Her face was as radiant as a star. What was her name? Beside her, his apostles held leaves and twigs and scraps of blossoms, all new and named by them with their teacher’s advice. They were trading these among themselves. A leaf from a new succulent for a spray from a never-seen orchid. Two fronds of a miniature fern for a twig from a dwarf evergreen. They were so excited that their voices were rising; they might have been playing cards, laying down plants for bets instead of gold. But the woman and the other pupil didn’t seem to notice them. The woman and the other pupil were wholly focused on helping Pehr the coachman push the sleigh back outside.

The woman opened the doors and held them. Pehr and the pupil pushed and pulled. The crisp, winy air of the afternoon had turned dank and raw, and a light rain was turning the snow to slush. Linnaeus said nothing, but he turned and gazed over his shoulder. The group gathered by the fireplace stepped back, displeased, when Pehr returned and doused the fire. Thunberg looked at Linnaeus and raised an eyebrow. Linnaeus nodded.

In the hands of his lost ones were the plants he had named for them: Artedia, an umbelliferous plant, and Osbeckia, tall and handsome; Loeflingia, a small plant from Spain; Thunbergia with its black eye centered in yellow petals, and the tropical Ternstroemia. There were more, he couldn’t remember them all. He’d named thousands of plants in his life.
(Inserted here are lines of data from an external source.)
(** [C21] Straight-line integer code is compiled to code that computes what the interpreter
    computes: for a function of integer parameters and locals whose body consists of
    constants, accesses to locals, drop, select and integer operators and whose run, by the
    definitions of WebAssembly, ends without a trap and meets no operation that C++ or LLVM
    leaves undefined, the interpreter runs the body, the function is compiled with success, and
    the compiled function returns the number the interpreter leaves on its stack. *)
Theorem compiled_straight_line_agrees {H : Type} {llvm : LLVM} {laws : LLVMLaws llvm}
    T f Code c b args zs r vs ls (s : Interpreter H) :
  has_args f b args -> mapM zero_of (expandLocals (CodeLocals Code)) = Some zs ->
  getReturnType f = lty r.1 -> isim ([], args ++ zs) s ->
  wrun both_defined (CodeExpr Code) ([], args ++ zs) = Some (r :: vs, ls) ->
  exists s' v rest x b',
    executeAll (CodeExpr Code) s = (Ok tt, s') /\ ValueStack (StackMgr s') = v :: rest /\
    retrieveValue (utype r.1) v = Ok x /\
    defineFunction (T, f, Some Code) (mkCS c b) = (Ok CSuccess, mkCS c b') /\
    returned b' = Some (lty r.1, x).
Proof.
  intros Ha Hz Hr Hi Hw.
  destruct (isim_run _ both_cxx _ _ _ _ Hw Hi)
    as (s' & E & (fr & fs & us & ls' & rest & _ & Hv & Hus & _)).
  destruct (define_straight _ both_llvm T f Code c b args zs r vs ls) as (b' & E' & Hb'); [done..|].
  inversion Hus as [|v ? us' ? Hrep]; subst. exists s', v, (us' ++ ls' ++ rest), r.2, b'. by split_and!.
Qed.

(** [(a + b) * 3 >> 1], with [a] and [b] the arguments; the product is kept in a local. *)
Definition sample_code : CodeSegment := mkCodeSegment 0 [(1, Some VT_I32)]
  [VariableInstruction Local__get 0; VariableInstruction Local__get 1;
   BinaryNumericInstruction I32__add; ConstInstruction I32__const (mkVariant U32 3);
   BinaryNumericInstruction I32__mul; VariableInstruction Local__tee 2;
   ConstInstruction I32__const (mkVariant U32 1); BinaryNumericInstruction I32__shr_s].
Definition sample_function : Value (LLVM := Fold.llvm) := Fold.Fn (TInt 32) [(TInt 32, 20); (TInt 32, 4294967286)].
Definition sample_context : CompileContext (llvm := Fold.llvm) :=
  mkContext [] [] [] [] [] sample_function sample_function sample_function sample_function.
Definition sample_state : Interpreter unit :=
  mkInterp (mkStack [mkVariant U32 0; mkVariant U32 4294967286; mkVariant U32 20] [] [mkFrame 0 0 0 1])
    [] None newStoreManager tt Mode_Instantiate.

Lemma compiled_straight_line_agrees_witness :
  exists s' v rest x b',
    executeAll (CodeExpr sample_code) sample_state = (Ok tt, s') /\
    ValueStack (StackMgr s') = v :: rest /\ retrieveValue U32 v = Ok x /\
    defineFunction (0, sample_function, Some sample_code) (mkCS sample_context (Fold.mkFB [] None)) =
      (Ok CSuccess, mkCS sample_context b') /\
    Fold.result b' = Some (TInt 32, x) /\ x = 15.
Proof.
  destruct (compiled_straight_line_agrees (laws := Fold.laws) 0 sample_function sample_code
    sample_context (Fold.mkFB [] None) [(false, 20); (false, 4294967286)] [(false, 0)] (false, 15) []
    [(false, 20); (false, 4294967286); (false, 30)] sample_state) as (s' & v & rest & x & b' & E & Hv & Hx & Ed & Hb).
  - repeat constructor.
  - reflexivity.
  - reflexivity.
  - exists (mkFrame 0 0 0 1), [], [], [mkVariant U32 0; mkVariant U32 4294967286; mkVariant U32 20], [].
    split_and!; try reflexivity; try (by repeat constructor).
  - vm_compute. reflexivity.
  - exists s', v, rest, x, b'. repeat (split; [assumption|]). vm_compute in E. injection E as <-.
    cbn in Hv. injection Hv as <- _. vm_compute in Hx. by injection Hx as <-.
Defined.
Outside, the woman and the pupil separated. Sophia? Sophia, my favorite. Sophia bundled herself into the borrowed sleigh in which she’d arrived; the pupil wedged himself into Pehr’s sleigh, next to Linnaeus. In the dark damp air they formed a line that could hardly be seen: Pehr’s sleigh, and then Sophia’s, and behind them, following the cunning signal Linnaeus had given, the last sleigh filled with his apostles. Pehr huddled into his coat and gave the signal to depart. It was late and he was weary. To their left, the rain and melting snow had turned the low field into a lake. Linnaeus looked up at his pupil—Rotheram? Of course it was him: the English pupil, the last one, the one who would survive him—and tried to say, “The death of many whom I have induced to travel has turned my hair gray, and what have I gained? A few dried plants, accompanied by great anxiety, unrest, and care.”
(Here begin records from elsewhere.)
(* ===== verification/CompilerControl.v ===== *)
(** * Control, sections and memory in the ahead-of-time compiler

    What holds of every builder: the stack of open blocks is kept by every instruction, so a
    block ends with the operands it began with.  From this follow the points at which the
    compiler leaves WebAssembly: results of blocks, the second branch of an if, branches out of
    the function, the start section, imported globals. *)
From stdpp Require Import base list numbers option strings.
From Stdlib Require Import ZArith Lia.
From S2P Require Import Prelude Types Instruction AST HostFunc CString Compiler.
#[local] Open Scope Z_scope.

Create HintDb cc.

Section Control.
Context {llvm : LLVM}.
#[local] Abbreviation MF := (M FunctionCompiler).

(** ** The open blocks and the locals are kept *)

Definition steady {A} (m : MF A) : Prop := forall s a s',
  m s = (Ok a, s') -> ControlStack s' = ControlStack s /\ Local s' = Local s.

Lemma steady_ret {A} (a : A) : steady (ret a).
Proof. by intros s b s' [= _ <-]. Qed.
Lemma steady_undef {A} u : steady (undef (A := A) u).
Proof. by intros s b s' [=]. Qed.
Lemma steady_lift {A} (r : res A) : steady (lift r).
Proof. by intros s b s' [= _ <-]. Qed.
Lemma steady_get : steady get.
Proof. by intros s b s' [= _ <-]. Qed.
Lemma steady_bind {A B} (m : MF A) (k : A -> MF B) :
  steady m -> (forall a, steady (k a)) -> steady (bind m k).
Proof.
  intros Hm Hk s b s' (a & s1 & E1 & E2)%bind_Ok_inv.
  destruct (Hm _ _ _ E1) as [<- <-]. by eapply Hk.
Qed.
Lemma steady_modify f :
  (forall s, ControlStack (f s) = ControlStack s /\ Local (f s) = Local s) -> steady (modify f).
Proof. intros Hf s a s' [= _ <-]. apply Hf. Qed.
Lemma steady_building {A} (f : Build -> A * Build) : steady (building f).
Proof. intros s a s'. unfold building. destruct (f (Bld s)). by intros [= _ <-]. Qed.
Lemma steady_back : steady back.
Proof. intros s a s'. unfold back. by destruct (Stack s) as [|[]]; intros [= _ <-]. Qed.
Lemma steady_pop_back : steady pop_back.
Proof. intros s a s'. unfold pop_back. by destruct (Stack s); intros [= _ <-]. Qed.

#[local] Hint Resolve steady_ret steady_undef steady_lift steady_get steady_building steady_back
  steady_pop_back : cc.
#[local] Hint Extern 1 (steady (modify _)) => apply steady_modify; done : cc.
#[local] Hint Extern 1 (steady (build _)) => apply steady_modify; done : cc.
#[local] Hint Extern 1 (steady (push _)) => apply steady_modify; done : cc.
#[local] Hint Extern 1 (steady (eraseTop _)) => apply steady_modify; done : cc.
#[local] Hint Extern 1 (steady (moveTo _)) => apply steady_modify; done : cc.
#[local] Hint Extern 1 (steady (create _ _)) => apply steady_building : cc.
#[local] Hint Extern 1 (steady (newBlock _ _)) => apply steady_building : cc.
#[local] Hint Extern 2 (steady (bind _ _)) => apply steady_bind; [|intros ?] : cc.
#[local] Hint Extern 3 (steady (match ?x with _ => _ end)) => destruct x : cc.
#[local] Hint Extern 3 (steady (if ?x then _ else _)) => destruct x : cc.

Ltac steadily := repeat first [progress auto with cc|apply steady_bind; [|intros ?]|case_match].

Lemma steady_setBack v : steady (setBack v).
Proof. unfold setBack. steadily. Qed.
Lemma steady_getLabel n : steady (getLabel n).
Proof. unfold getLabel. steadily. Qed.
Lemma steady_retTy F : steady (retTy F).
Proof. unfold retTy. steadily. Qed.
Lemma steady_operands i n : steady (operands i n).
Proof. unfold operands. steadily. Qed.
Lemma steady_condition : steady condition.
Proof. unfold condition. steadily. Qed.
#[local] Hint Resolve steady_setBack steady_getLabel steady_retTy steady_operands steady_condition : cc.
Rotheram said, “Rest your head on my arm. We will be home before you know it.”

The Littoral Zone

When they met, fifteen years ago, Jonathan had a job teaching botany at a small college near Albany, and Ruby was teaching invertebrate zoology at a college in the Berkshires. Both of them, along with an ornithologist, an ichthyologist, and an oceanographer, had agreed to spend three weeks of their summer break at a marine biology research station on an island off the New Hampshire coast. They had spouses, children, mortgages, bills; they went, they later told each other, because the pay was too good to refuse. Two-thirds of the way through the course, they agreed that the pay was not enough.

How they reached that first agreement is a story they’ve repeated to each other again and again and told, separately, to their closest friends. Ruby thinks they had this conversation on the second Friday of the course, after Frank Kenary’s slide show on the abyssal fish and before Carol Dagliesh’s lecture on the courting behavior of herring gulls. Jonathan maintains that they had it earlier — that Wednesday, maybe, when they were still recovering from Gunnar Erickson’s trawling expedition. The days before they became so aware of each other have blurred in their minds, but they agree that their first real conversation took place on the afternoon devoted to the littoral zone.
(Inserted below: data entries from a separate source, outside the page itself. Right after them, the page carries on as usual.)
(** A command line: strings of nonzero bytes. *)
Definition args_ok (Strs : list (list Z)) : Prop := Forall (Forall (fun b => is_byte b /\ b <> 0)) Strs.

Lemma argsGet_reads Strs c p b : mem_ok (hcMem c) -> args_ok Strs -> argv_regions (hcMem c) Strs p b ->
  exists mem, storeStrings Strs p b c = (Ok tt, set_hcRet (Some 0) (set_hcMem mem c)) /\ mem_ok mem /\
    read_argv mem (length (strings_block Strs)) p (length Strs) = Strs /\
    mem_bytes mem (p + 4 * sizeZ Strs) 4 = [0; 0; 0; 0].
Proof.
  intros Hm Hargs Hreg. pose proof (sizeZ_nonneg Strs).
  assert (Forall (Forall is_byte) Strs) as Hb
    by (eapply Forall_impl; [exact Hargs|]; intros s Hs; eapply Forall_impl; [exact Hs|]; by intros x [? _]).
  assert (Forall (Forall (fun b => b <> 0)) Strs) as Hnz
    by (eapply Forall_impl; [exact Hargs|]; intros s Hs; eapply Forall_impl; [exact Hs|]; by intros x [_ ?]).
  destruct (storeStrings_ok Strs c p b Hm Hb Hreg) as (mem & Hst & Hok & Hptr & Hblk).
  exists mem. split; [done|]. split; [done|].
  replace (4 * (sizeZ Strs + 1)) with (4 * sizeZ Strs + 4) in Hptr by lia. rewrite mem_bytes_app in Hptr by lia.
  unfold pointer_block in Hptr. rewrite fmap_app, concat_app in Hptr. fold (pointer_block (starts Strs b)) in Hptr.
  apply app_split in Hptr as [H1 H2].
  2: { rewrite length_mem_bytes, length_pointer_block by lia. unfold sizeZ. by rewrite length_starts. }
  split; [|exact H2]. unfold read_argv.
  assert (length Strs = length (starts Strs b)) as Hl by (by rewrite length_starts).
  rewrite Hl, (read_pointers_ok mem (starts Strs b)).
  - by apply c_strings_ok.
  - destruct Hreg. destruct Hm as ((? & ?) & _). unfold page_limit in *.
    apply (starts_range Strs b (CurrPage (hcMem c) * 65536)); lia.
  - unfold sizeZ. rewrite <- Hl. exact H1.
Qed.

(** [C35] A program reads its command line back.  In a memory of at most 59577 pages, for [n]
    arguments without zero bytes: [args_sizes_get], with two result pointers to words inside
    the pages and apart from each other, stores the number of arguments and the size of
    their buffer; with a region for [n + 1] pointers and one of the size of the buffer, both
    inside the pages and apart from each other, [args_get] fills them so that following the
    [n] pointers up to the terminating zeros gives exactly the arguments, after which a null
    pointer is stored. *)
Theorem args_roundtrip c (ac sz p b : Z) : let Strs := CmdArgs (wsEnv (hcEnv c)) in
  mem_ok (hcMem c) -> args_ok Strs -> argv_regions (hcMem c) Strs p b ->
  in_range (hcMem c) ac 4 -> in_range (hcMem c) sz 4 -> ac + 4 <= sz \/ sz + 4 <= ac ->
  exists c1, WasiArgsSizesGet_body ac sz c = (Ok tt, c1) /\ hcRet c1 = Some 0 /\
    le_combine (mem_bytes (hcMem c1) ac 4) = sizeZ Strs /\
    le_combine (mem_bytes (hcMem c1) sz 4) = sizeZ (strings_block Strs) /\
    exists c2, WasiArgsGet_body p b c1 = (Ok tt, c2) /\ hcRet c2 = Some 0 /\
      read_argv (hcMem c2) (length (strings_block Strs)) p (length Strs) = Strs /\
      mem_bytes (hcMem c2) (p + 4 * sizeZ Strs) 4 = [0; 0; 0; 0].
Proof.
  intros Strs Hm Hargs Hreg Hac Hsz Hap. pose proof Hreg as [Hp Hb Hpe Hbe _].
  pose proof (sizeZ_nonneg Strs). pose proof (sizeZ_nonneg (strings_block Strs)).
  assert (CurrPage (hcMem c) * 65536 < 2 ^ 32) as Hpg by (destruct Hm as ((? & ?) & _); unfold page_limit in *; lia).
  unfold WasiArgsSizesGet_body. unfold bind at 1. unfold Wasi.getEnv, gets. fold Strs.
  rewrite wrap_small, stringsSize_block by (unfold in_u; lia).
  destruct (storeU32_ok c (sizeZ Strs) ac Hm Hac) as (m1 & Hs1 & Hm1 & Hp1 & Hw1); [unfold in_u; lia|].
  rewrite (bind_Ok _ _ _ _ _ Hs1).
  destruct (storeU32_ok (set_hcMem m1 c) (sizeZ (strings_block Strs)) sz) as (m2 & Hs2 & Hm2 & Hp2 & Hw2);
    cbn [hcMem set_hcMem] in *; [done|unfold in_range in *; by rewrite Hp1|unfold in_u; lia|].
  rewrite (bind_Ok _ _ _ _ _ Hs2). eexists. split; [reflexivity|]. split; [reflexivity|].
  cbn [hcMem set_hcMem set_hcRet].
  assert (forall x, sizeZ (le_split 4 x) = 4) as Hl4 by (intros x; unfold sizeZ; by rewrite length_le_split).
  split.
  { rewrite (mem_bytes_frame _ _ _ _ _ _ Hw2) by (rewrite Hl4; lia).
    pose proof (mem_bytes_written _ _ _ _ Hw1) as Hmb. rewrite Hl4 in Hmb.
    rewrite Hmb, le_combine_split. apply Z.mod_small. change (2 ^ (8 * Z.of_nat 4)) with (2 ^ 32). lia. }
  split.
  { pose proof (mem_bytes_written _ _ _ _ Hw2) as Hmb. rewrite Hl4 in Hmb.
    rewrite Hmb, le_combine_split. apply Z.mod_small. change (2 ^ (8 * Z.of_nat 4)) with (2 ^ 32). lia. }
  match goal with |- exists c2, WasiArgsGet_body p b ?c1 = _ /\ _ =>
    destruct (argsGet_reads Strs c1 p b) as (m3 & Hs3 & _ & Hr & Hn) end;
    cbn [hcMem set_hcMem set_hcRet modify]; [done|done| |].
  { destruct Hreg. split; try done; rewrite Hp2, Hp1; done. }
  eexists. split; [exact Hs3|]. by split_and!.
Qed.

End ArgsGet.

(** A system whose output is the list of what was written, and that reads from a list. *)
Definition Tape : Type := list Z * list Z.
Definition example_os : OS Tape :=
  mkOS Tape
    (fun _ t => (0, t))
    (fun fd t => (if fd =? 3 then Some (S_IFREG + 420) else None, t))
    (fun _ t => (O_WRONLY, t))
    (fun _ null n t => if null : bool then ((-1, []), t)
       else ((sizeZ (take (Z.to_nat n) t.1), take (Z.to_nat n) t.1), (drop (Z.to_nat n) t.1, t.2)))
    (fun _ d n t => match d with Some bs => (n, (t.1, t.2 ++ bs)) | None => (-1, t) end)
    (fun _ o _ t => (o, t))
    (fun _ _ _ t => (3, t))
    (fun _ => []).

Definition example_wasi (t : Tape) : HostCtx (WasiState Tape) :=
  mkCtx example_memory None (mkWasi (mkWasiEnv None [[108; 115]; []; [45; 97]] [] 0) t) None.

Lemma args_roundtrip_witness :
  exists c1, WasiArgsSizesGet_body 0 4 (example_wasi ([], [])) = (Ok tt, c1) /\
    exists c2, WasiArgsGet_body 16 40 c1 = (Ok tt, c2) /\
      read_argv (hcMem c2) 7 16 3 = [[108; 115]; []; [45; 97]].
Proof.
  destruct (args_roundtrip (example_wasi ([], [])) 0 4 16 40) as (c1 & H1 & _ & _ & _ & c2 & H2 & _ & H3 & _).
  - exact example_memory_ok.
  - repeat constructor; lia.
  - split; vm_compute; intuition discriminate.
  - by vm_compute.
  - by vm_compute.
  - lia.
  - exists c1. split; [exact H1|]. exists c2. split; [exact H2|exact H3].
Defined.

(** ** Vectors of buffers *)

(** The pairs of offset and length a program put at [p]. *)
Fixpoint iov_at (m : MemoryInstance) (p : Z) (iov : list (Z * Z)) : Prop :=
  match iov with
  | [] => True
  | v :: iov' => le_combine (mem_bytes m p 4) = v.1 /\ le_combine (mem_bytes m (p + 4) 4) = v.2 /\
      iov_at m (p + 8) iov'
  end.

Lemma requireDataSize_id m off len : mem_ok m -> 0 <= off -> 0 <= len -> off + len <= sizeZ (Data m) ->
  requireDataSize off len m = (Ok tt, m).
Proof.
  intros (Hp & _ & Hs) Ho Hl Hin. unfold page_limit in Hp. unfold requireDataSize, bind, checkDataSize.
  destruct (Z.gtb_spec (off + len) (CurrPage m * 65536)); [lia|].
  rewrite wrap_small by (unfold in_u; lia). destruct (Z.ltb_spec (sizeZ (Data m)) (off + len)); [lia|done].
Qed.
The tide was all the way out. The students were clumped on the rocky, pitted apron between the water and the ledges, peering into the tidal pools and listing the species they found. Gunnar was in the equipment room, repairing one of the sampling claws. Frank was setting up dissections in the tiny lab; Carol had gone back to the mainland on the supply boat, hoping to replace the camera one of the students had dropped. And so the two of them, Jonathan and Ruby, were left alone for a little while.

They both remember the granite ledge where they sat, and the raucous quarrels of the nesting gulls. They agree that Ruby was scratching furiously at her calves and that Jonathan said, “Take it easy, okay? You’ll draw blood.”